=== WHAT IS NEEDED ===
Below is a block of entries; repeat exactly the lines starting at the line that contains "destruct (find_index (with_id" and ending at the line that contains "when that mint fails. *)", both included.

[Stored data entries]
..............................

(** Casting the vote: the ballot and the audit trail change together or not at all. *)
Lemma cast_outbound_vote_run ctx val key id obs w h :
  validators_inv h (uv w) → ballots_inv (uv w) →
  let bk := GetOutboundBallotKey key id obs in
  match PendingOutbounds (ux w) !! id, aye ctx val (quorum_poll ctx w bk) with
  | Some e, Some p =>
      ∃ w', cast_outbound_vote ctx val key id obs w = (Ok (bool_decide (phase p ≠ Ballot.BALLOT_STATUS_PENDING)), w') ∧
        ballots_inv (uv w') ∧ polls (uv w') !! bk = Some p ∧
        books w' = (UniversalTxs (ux w),
          <[id := e <| ObsVariants ::= add_outbound_vote (u64 (BlockHeight ctx)) obs (ValAddress_String val) bk |>]>
            (PendingOutbounds (ux w)))
  | _, _ => ∃ m, cast_outbound_vote ctx val key id obs w = (Err m, w)
  end.
Proof.
  intros Hvi Hbi bk. unfold cast_outbound_vote, VoteOnOutboundBallot. fold bk. mrun.
  pose proof (vote_with_quorum_spec ctx val bk Ballot.BALLOT_OBSERVATION_TYPE_OUTBOUND_TX w h Hvi Hbi) as Hv.
  pose proof (vote_with_quorum_books ctx val bk Ballot.BALLOT_OBSERVATION_TYPE_OUTBOUND_TX (books w) w eq_refl) as Hbk.
  destruct (vote_with_quorum ctx val bk _ w) as [out w1]. cbn [snd] in Hbk. unfold books in Hbk. injection Hbk as Hb1 Hb2.
  destruct Hv as [Hbi1 Hv]. destruct (aye ctx val (quorum_poll ctx w bk)) as [p|].
  2: { destruct Hv as [m ->]. destruct (PendingOutbounds (ux w) !! id); mrun; eauto. }
  destruct Hv as [-> Hp]. mrun. unfold RecordOutboundVote. mrun. rewrite Hb2.
  destruct (PendingOutbounds (ux w) !! id) as [e|]; mrun; [|eauto]. cbn [fst].
  eexists. split; [done|]. split; [done|]. split; [done|]. unfold books. cbn -[insert]. by rewrite Hb1, Hb2.
Qed.

(** The outbound a vote is about. *)
Definition outbound_at w (key id : string) : option (UniversalTx * nat * OutboundTx) :=
  utx ← UniversalTxs (ux w) !! key;
  i ← find_index (with_id id) (OutboundTxs utx);
  ob ← OutboundTxs utx !! i;
  Some (utx, i, ob).
Lemma outbound_at_Some w key id utx i ob :
  outbound_at w key id = Some (utx, i, ob) ↔
  UniversalTxs (ux w) !! key = Some utx ∧ at_index utx i id ∧ OutboundTxs utx !! i = Some ob ∧ ObId ob = id.
Proof.
  unfold outbound_at, at_index. rewrite bind_Some. setoid_rewrite bind_Some. setoid_rewrite bind_Some. split.
  - intros (u & Hu & j & Hj & o & Ho & [= -> -> ->]). split_and!; try done.
    apply find_index_Some in Hj as (x & Hx & Hid & _). simplify_eq. by apply bool_decide_eq_true in Hid.
  - intros (Hu & Hi & Ho & _). eauto 10.
Qed.

Lemma VoteOutbound_cases ctx val key id obs w h :
  validators_inv h (uv w) → ballots_inv (uv w) →
  let '(out, w') := VoteOutbound ctx val key id obs w in
  match outbound_at w key id with
  | None => (∃ m, out = Err m) ∧ w' = w
  | Some (utx, i, ob) =>
      let obs := canonical_observation (DestinationChain ob) obs in
      let bk := GetOutboundBallotKey key id obs in
      match decide (OutboundStatus ob = PENDING), PendingOutbounds (ux w) !! id, aye ctx val (quorum_poll ctx w bk) with
      | left _, Some e, Some p =>
          out = Ok tt ∧ ballots_inv (uv w') ∧ polls (uv w') !! bk = Some p ∧
          if decide (phase p = Ballot.BALLOT_STATUS_PENDING) then
            books w' = (UniversalTxs (ux w),
              <[id := e <| ObsVariants ::= add_outbound_vote (u64 (BlockHeight ctx)) obs (ValAddress_String val) bk |>]>
                (PendingOutbounds (ux w)))
          else settled_books key i utx obs ob w w'
      | _, _, _ => (∃ m, out = Err m) ∧ w' = w
      end
  end.
Proof.
  intros Hvi Hbi. unfold VoteOutbound, GetUniversalTx. mrun.
  destruct (outbound_at w key id) as [[[utx i] ob]|] eqn:Hat.
  - apply outbound_at_Some in Hat as (Hu & Hi & Ho & Hid). rewrite Hu. mrun.
    rewrite bool_decide_true by (by intros Hn; rewrite Hn in Ho). mrun.
    rewrite Hi. cbn [mbind option_bind]. rewrite Ho. mrun.
    set (obs' := canonical_observation _ obs). set (bk := GetOutboundBallotKey key id obs').
    destruct (decide (OutboundStatus ob = PENDING)) as [Hp|Hp].
    2: { rewrite bool_decide_false by done. mrun. eauto. }
    rewrite bool_decide_true by done. mrun.
    pose proof (cast_outbound_vote_run ctx val key id obs' w h Hvi Hbi) as Hc. cbv zeta in Hc. fold bk in Hc.
    destruct (PendingOutbounds (ux w) !! id) as [e|]; [|destruct Hc as [m ->]; mrun; eauto].
    destruct (aye ctx val (quorum_poll ctx w bk)) as [p|]; [|destruct Hc as [m ->]; mrun; eauto].
    destruct Hc as (w1 & -> & Hbi1 & Hpl & Hbk). cbv beta iota. unfold books in Hbk. injection Hbk as Hb1 Hb2.
    destruct (decide (phase p = Ballot.BALLOT_STATUS_PENDING)) as [Hph|Hph].
    { rewrite bool_decide_false by tauto. mrun. split_and!; [done..|]. unfold books. by rewrite Hb1, Hb2. }
    rewrite bool_decide_true by done. rewrite <- Hid in Hi |- *.
    destruct (settle_outbound_run ctx key utx i ob obs' w1) as (w2 & -> & Huv & ob' & err' & H1 & H2 & H3 & H4);
      [by rewrite Hb1|done|]. rewrite Huv. split_and!; [done..|]. exists ob', err'. split_and!; [done..|].
    rewrite H4, Hb1, Hb2, Hid, delete_insert_eq. done.
  - unfold outbound_at in Hat. destruct (UniversalTxs (ux w) !! key) as [utx|]; mrun; [|eauto].
    destruct (bool_decide (OutboundTxs utx ≠ [])); mrun; [|eauto]. cbn [mbind option_bind] in Hat.
    destruct (find_index (with_id id) (OutboundTxs utx)) as [i|] eqn:Hi; cbn [mbind option_bind] in *; mrun; [|eauto].
    apply find_index_Some in Hi as (x & Hx & _). rewrite Hx in Hat. done.
Qed.

(** C2. A vote on an outbound, on every branch.  A vote on an unknown outbound, on
    one that is no longer PENDING, or one the ballot refuses (voter not entitled,
    already voted, ballot closed) is an error that changes nothing.  An accepted
    vote is counted in the ballot of exactly this observation; while the ballot is
    open only the audit trail changes; the deciding vote settles the outbound once
    and removes it from the pending index, whatever the EVM answers: executed and
    refunded for unused gas, or reverted with its funds minted back, or aborted
    when that mint fails. *)
Theorem VoteOutbound_settles_once ctx val key id obs w h :
  validators_inv h (uv w) → ballots_inv (uv w) →
  let '(out, w') := VoteOutbound ctx val key id obs w in
  match outbound_at w key id with
  | None => (∃ m, out = Err m) ∧ w' = w
  | Some (utx, i, ob) =>
      let obs := canonical_observation (DestinationChain ob) obs in
      let bk := GetOutboundBallotKey key id obs in
      match decide (OutboundStatus ob = PENDING), PendingOutbounds (ux w) !! id, aye ctx val (quorum_poll ctx w bk) with
      | left _, Some e, Some p =>
          out = Ok tt ∧ ballots_inv (uv w') ∧ polls (uv w') !! bk = Some p ∧
          if decide (phase p = Ballot.BALLOT_STATUS_PENDING) then
            books w' = (UniversalTxs (ux w),
              <[id := e <| ObsVariants ::= add_outbound_vote (u64 (BlockHeight ctx)) obs (ValAddress_String val) bk |>]>
                (PendingOutbounds (ux w)))
          else settled_books key i utx obs ob w w'
      | _, _, _ => (∃ m, out = Err m) ∧ w' = w
      end
  end.
Proof. apply VoteOutbound_cases. Qed.
End settlement.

..............................

=== WRITTEN RESPONSE ===
    destruct (find_index (with_id id) (OutboundTxs utx)) as [i|] eqn:Hi; cbn [mbind option_bind] in *; mrun; [|eauto].
    apply find_index_Some in Hi as (x & Hx & _). rewrite Hx in Hat. done.
Qed.

(** C2. A vote on an outbound, on every branch.  A vote on an unknown outbound, on
    one that is no longer PENDING, or one the ballot refuses (voter not entitled,
    already voted, ballot closed) is an error that changes nothing.  An accepted
    vote is counted in the ballot of exactly this observation; while the ballot is
    open only the audit trail changes; the deciding vote settles the outbound once
    and removes it from the pending index, whatever the EVM answers: executed and
    refunded for unused gas, or reverted with its funds minted back, or aborted
    when that mint fails. *)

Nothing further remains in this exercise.